Netflix technical teams are also famous for their chaos engineering practices. The idea is to inject pseudo-randomly errors into production environments and build solutions to automatically detect, isolate and recover from such failures. The errors can be adding delays to responses of executing microservices, killing services, stopping servers or instances, and even bringing down the whole infrastructure of a region([5]). By purposefully introducing realistic production failures into a monitored environment with tools to detect and resolve such failures, Netflix can uncover such weaknesses quickly before they cause bigger problems.

7. Scalability

In this section, I will analyze the scalability of Netflix streaming services by covering horizontal scaling, parallel execution and database partitioning. The other parts such as caching and load balancing also help increasing scalability have been mentioned in Section 4.

First, the horizontal scaling of EC2 instances at Netflix is provided by AWS Auto Scaling Service. This AWS service automatically spins up more elastic instances if the request volume increases and turns off unused ones. More specifically, on top of thousands of these instances, Netflix has built Titus ([17]), an open source container management platform, to run about 3 million containers per week. Also, any component of our architecture Figure 2 can be deployed inside a container. Moreover, Titus allows containers to run on multi-regions across different continents around the world.

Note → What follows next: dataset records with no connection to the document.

(* ===== verification/Identifiers.v ===== *)
(** * Identifiers: Matrix identifiers and server names

    [types/__init__.py] (domain-specific strings, room IDs, MXID localparts) and the
    parsing helpers of [util/stringutils.py] they rest on.  [valid_ipv6] of the netaddr
    package is a parameter. *)
From S2P Require Import Prelude PyVal.
From Stdlib Require Import Ascii String.
Open Scope string_scope.
Open Scope list_scope.
Open Scope Z_scope.
Open Scope py_scope.

(** netaddr: [valid_ipv6(addr)] for a non-empty address. *)
Class Netaddr := valid_ipv6 : string -> bool.

(** ** util/stringutils.py *)

(** Does the string split as one or more labels of [\[0-9a-zA-Z-\]+] joined by dots?
    [VALID_HOST_REGEX]. *)
Definition is_host_char (a : ascii) : bool := is_alnum a || Ascii.eqb a "-".

Definition valid_host (s : string) : bool :=
  forallb (fun l => negb (String.eqb l "") && str_all is_host_char l) (split_all "." s).

(** The end anchor [$] of Python's [re] also matches before one final newline. *)
Definition strip_final_newline (s : string) : string :=
  match str_last s with
  | Some a => if Ascii.eqb a "010" then str_droplast s else s
  | None => s
  end.

(** [re.match("^C{lo,hi}$", s)] for a character class [C] without the newline. *)
Definition matches_class (p : ascii -> bool) (lo : Z) (hi : option Z) (s : string) : bool :=
  let t := strip_final_newline s in
  str_all p t && (lo <=? str_len t) && match hi with Some h => str_len t <=? h | None => true end.

Definition is_ascii (s : string) : bool := str_all (fun a => chr_code a <? 128) s.

Definition is_namedspaced_grammar (s : string) : bool :=
  let t := strip_final_newline s in
  match t with
  | String a t' =>
      is_lower a
      && str_all (fun c => is_lower c || is_digit c || Ascii.eqb c "_" || Ascii.eqb c "."
                           || Ascii.eqb c "-") t'
      && (str_len t' <=? 254)
  | EmptyString => false
  end.

Definition assert_valid_client_secret (client_secret : string) : result unit :=
  if (utf8_len client_secret <=? 0) || (255 <? utf8_len client_secret)
     || negb (matches_class
                (fun c => is_alnum c || Ascii.eqb c "." || Ascii.eqb c "=" || Ascii.eqb c "_"
                          || Ascii.eqb c "-") 1 None client_secret)
  then Err (SynapseError 400 "Invalid client_secret parameter" "M_INVALID_PARAM")
  else Ok tt.

Definition parse_server_name (server_name : string) : result (string * option Z) :=
  match str_last server_name with
  | Some "]"%char => Ok (server_name, None)
  | _ =>
      match rsplit_once ":" server_name with
      | None => Ok (server_name, None)
      | Some (domain, port) =>
          match int_of_str port with
          | Ok port => Ok (domain, Some port)
          | Err _ => Err ValueError
          end
      end
  end.

Definition parse_and_validate_server_name `{Netaddr} (server_name : string)
    : result (string * option Z) :=
  let* (host, port) := parse_server_name server_name in
  match str_head host with
  | Some "["%char =>
      match str_last host with
      | Some "]"%char =>
          let ipv6_address := str_droplast (str_tail host) in
          if String.eqb ipv6_address "" || negb (valid_ipv6 ipv6_address) then Err ValueError
          else Ok (host, port)
      | _ => Err ValueError
      end
  | _ => if negb (valid_host host) then Err ValueError else Ok (host, port)
  end.

Definition valid_id_server_location `{Netaddr} (id_server : string) : bool :=
  let '(host, path) :=
    match split_once "/" id_server with
    | Some (h, p) => (h, Some p)
    | None => (id_server, None)
    end in
  match parse_and_validate_server_name host with
  | Err ValueError => false
  | Err _ => false
  | Ok _ =>
      match path with
      | None => true
      | Some path => negb (has_substring "#" path) && negb (has_substring "?" path)
      end
  end.

Definition strtobool (val : string) : result bool :=
  let val := lower val in
  if bool_decide (val ∈ ["y"; "yes"; "t"; "true"; "on"; "1"]) then Ok true
  else if bool_decide (val ∈ ["n"; "no"; "f"; "false"; "off"; "0"]) then Ok false
  else Err ValueError.

Definition _BASE62 : string := "0123456789ABCDEFGHIJKLMNOPQRSTUVWXYZabcdefghijklmnopqrstuvwxyz".

(** The loop of [base62_encode]; the fuel bounds the number of digits. *)
Fixpoint base62_loop (fuel : nat) (num : Z) (res : string) : result string :=
  if num =? 0 then Ok res
  else match fuel with
  | O => Err OutOfFuel
  | S fuel =>
      match String.get (Z.to_nat (num mod 62)) _BASE62 with
      | Some c => base62_loop fuel (num / 62) (String c res)
      | None => Err IndexError
      end
  end.

Fixpoint str_repeat (c : ascii) (n : nat) : string :=
  match n with O => "" | S n => String c (str_repeat c n) end.

Definition base62_encode (num minwidth : Z) : result string :=
  let* res := base62_loop (S (Z.to_nat (Z.log2 num))) num "" in
  Ok (str_repeat "0" (Z.to_nat (minwidth - str_len res)) ++ res)%string.

(** ** types/__init__.py: domains and domain-specific strings *)

Definition get_domain_from_id (s : string) : result string :=
  match split_once ":" s with
  | None => Err (SynapseError 400 "Invalid ID: %r" "M_UNKNOWN")
  | Some (_, domain) => Ok domain
  end.

(** [string\[1:idx\]] where [idx] is the first colon. *)
Definition get_localpart_from_id (s : string) : result string :=
  match split_once ":" s with
  | None => Err (SynapseError 400 "Invalid ID: %r" "M_UNKNOWN")
  | Some (l, _) => Ok (utf8_drop 1 l)
  end.

Record DomainSpecificString := { localpart : string; domain : string }.

#[global] Instance DomainSpecificString_eq_dec : EqDecision DomainSpecificString.
Proof. solve_decision. Defined.

Module DomainSpecific.

Definition from_string (SIGIL : ascii) (s : string) : result DomainSpecificString :=
  match s with
  | EmptyString =>
      Err (SynapseError 400 "Expected %s string to start with '%s'" "M_INVALID_PARAM")
  | String a rest =>
      if negb (Ascii.eqb a SIGIL) then
        Err (SynapseError 400 "Expected %s string to start with '%s'" "M_INVALID_PARAM")
      else match split_once ":" rest with
      | None => Err (SynapseError 400 "Expected %s of the form '%slocalname:domain'" "M_INVALID_PARAM")
      | Some (l, d) => Ok {| localpart := l; domain := d |}
      end
  end.

Definition to_string (SIGIL : ascii) (o : DomainSpecificString) : string :=
  String SIGIL (localpart o ++ String ":" (domain o))%string.

Definition is_valid `{Netaddr} (SIGIL : ascii) (s : string) : bool :=
  match from_string SIGIL s with
  | Ok o => is_ok (parse_and_validate_server_name (domain o))
  | Err _ => false
  end.

End DomainSpecific.

Module UserID.
Definition SIGIL : ascii := "@".
Definition from_string := DomainSpecific.from_string SIGIL.
Definition to_string := DomainSpecific.to_string SIGIL.
Definition is_valid `{Netaddr} := DomainSpecific.is_valid SIGIL.
End UserID.

(** [ROOM_ID_PATTERN_DOMAINLESS.match(val)] *)
Definition room_id_domainless (val : string) : bool :=
  matches_class (fun c => is_alnum c || Ascii.eqb c "-" || Ascii.eqb c "_") 43 (Some 43) val.

Module RoomID.

Record t := { id : string; room_id_with_domain : option DomainSpecificString }.

Definition SIGIL : ascii := "!".

Definition from_string (s : string) : result t :=
  match s with
  | EmptyString =>
      Err (SynapseError 400 "Expected %s string to start with '%s'" "M_INVALID_PARAM")
  | String a val =>
      if negb (Ascii.eqb a SIGIL) then
        Err (SynapseError 400 "Expected %s string to start with '%s'" "M_INVALID_PARAM")
      else if has_substring ":" s then
        let* d := DomainSpecific.from_string SIGIL s in
        Ok {| id := s; room_id_with_domain := Some d |}
      else if negb (room_id_domainless val) then
        Err (SynapseError 400 "Expected %s string to be valid urlsafe unpadded base64 '%s'"
               "M_INVALID_PARAM")
      else Ok {| id := s; room_id_with_domain := None |}
  end.

Definition is_valid `{Netaddr} (s : string) : bool :=
  if has_substring ":" s then DomainSpecific.is_valid SIGIL s else is_ok (from_string s).

Definition get_domain (r : t) : option string := domain <$> room_id_with_domain r.

Definition to_string (r : t) : string :=
  match room_id_with_domain r with
  | Some d => DomainSpecific.to_string SIGIL d
  | None => id r
  end.

End RoomID.

(** ** types/__init__.py: MXID localparts *)

(** [c in MXID_LOCALPART_ALLOWED_CHARACTERS] *)
Definition mxid_char (c : ascii) : bool :=
  Ascii.eqb c "_" || Ascii.eqb c "-" || Ascii.eqb c "." || Ascii.eqb c "/" || Ascii.eqb c "="
  || Ascii.eqb c "+" || is_lower c || is_digit c.

Definition contains_invalid_mxid_characters (localpart : string) : bool :=
  negb (str_all mxid_char localpart).

(** [b"=%02x" % c] *)
Definition hex_digit (n : Z) : ascii :=
  ascii_of_N (Z.to_N (if n <? 10 then 48 + n else 87 + n)).
Definition hex_escape (c : ascii) : string :=
  String "=" (String (hex_digit (chr_code c / 16)) (String (hex_digit (chr_code c mod 16)) "")).

(** [p.sub(f, s)] for a pattern that matches single bytes *)
Fixpoint sub_bytes (p : ascii -> bool) (f : ascii -> string) (s : string) : string :=
  match s with
  | EmptyString => ""
  | String a s => ((if p a then f a else String a "") ++ sub_bytes p f s)%string
  end.

(** The argument is the UTF-8 encoding of the username. *)
Definition map_username_to_mxid_localpart (username : string) (case_sensitive : bool) : string :=
  let username :=
    if case_sensitive then
      sub_bytes (fun a => is_upper a || Ascii.eqb a "_")
        (fun a => String "_" (String (ascii_lower a) "")) username
    else sub_bytes is_upper (fun a => String (ascii_lower a) "") username in
  let username :=
    sub_bytes (fun a => negb (mxid_char a) || Ascii.eqb a "=") hex_escape username in
  match username with
  | String "_" rest => ("=5f" ++ rest)%string
  | _ => username
  end.

(** ** Examples *)

Example map_username_ex :
  (map_username_to_mxid_localpart "_Foo Bar" true, map_username_to_mxid_localpart "_Foo Bar" false,
   map_username_to_mxid_localpart "a=B" true) =
  ("=5f__foo=20_bar", "=5ffoo=20bar", "a=3d_b").
Proof. vm_compute. reflexivity. Qed.

Example base62_ex : (base62_encode 0 1, base62_encode 61 1, base62_encode 62 3) = (Ok "0", Ok "z", Ok "010").
Proof. vm_compute. reflexivity. Qed.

Second, the implementation of an Application API or a microservice in Section 3.2.2 also increases the scalability by allowing parallel execution of tasks on the Network Event Loop and the asynchronous Outgoing Event Loop.

Lastly, the wide column stores such as Cassandra and key-value object stores like ElasticSearch also offer high availability and high scalability with no single point of failure.

8. Conclusion

The study has described the whole cloud architecture of streaming services at Netflix. It also analyzed different design goals in terms of availability, latency, scalability and resilience to network failures or system outages. In short, Netflix’s cloud architecture, proven by their production system to serve millions of subscribers running on thousands of virtual servers, has demonstrated a high availability with optimal latency, strong scalability through integration with AWS cloud services and resilience capability to network failures and system outages at global scale. Most of the derived architecture and components are learnt through available online trusted resources. Even though there are not many direct resources describing the internal implementation of microservices as well as the tools and systems to monitor their performance, this study can serve as a reference implementation of how a typical production system should be built.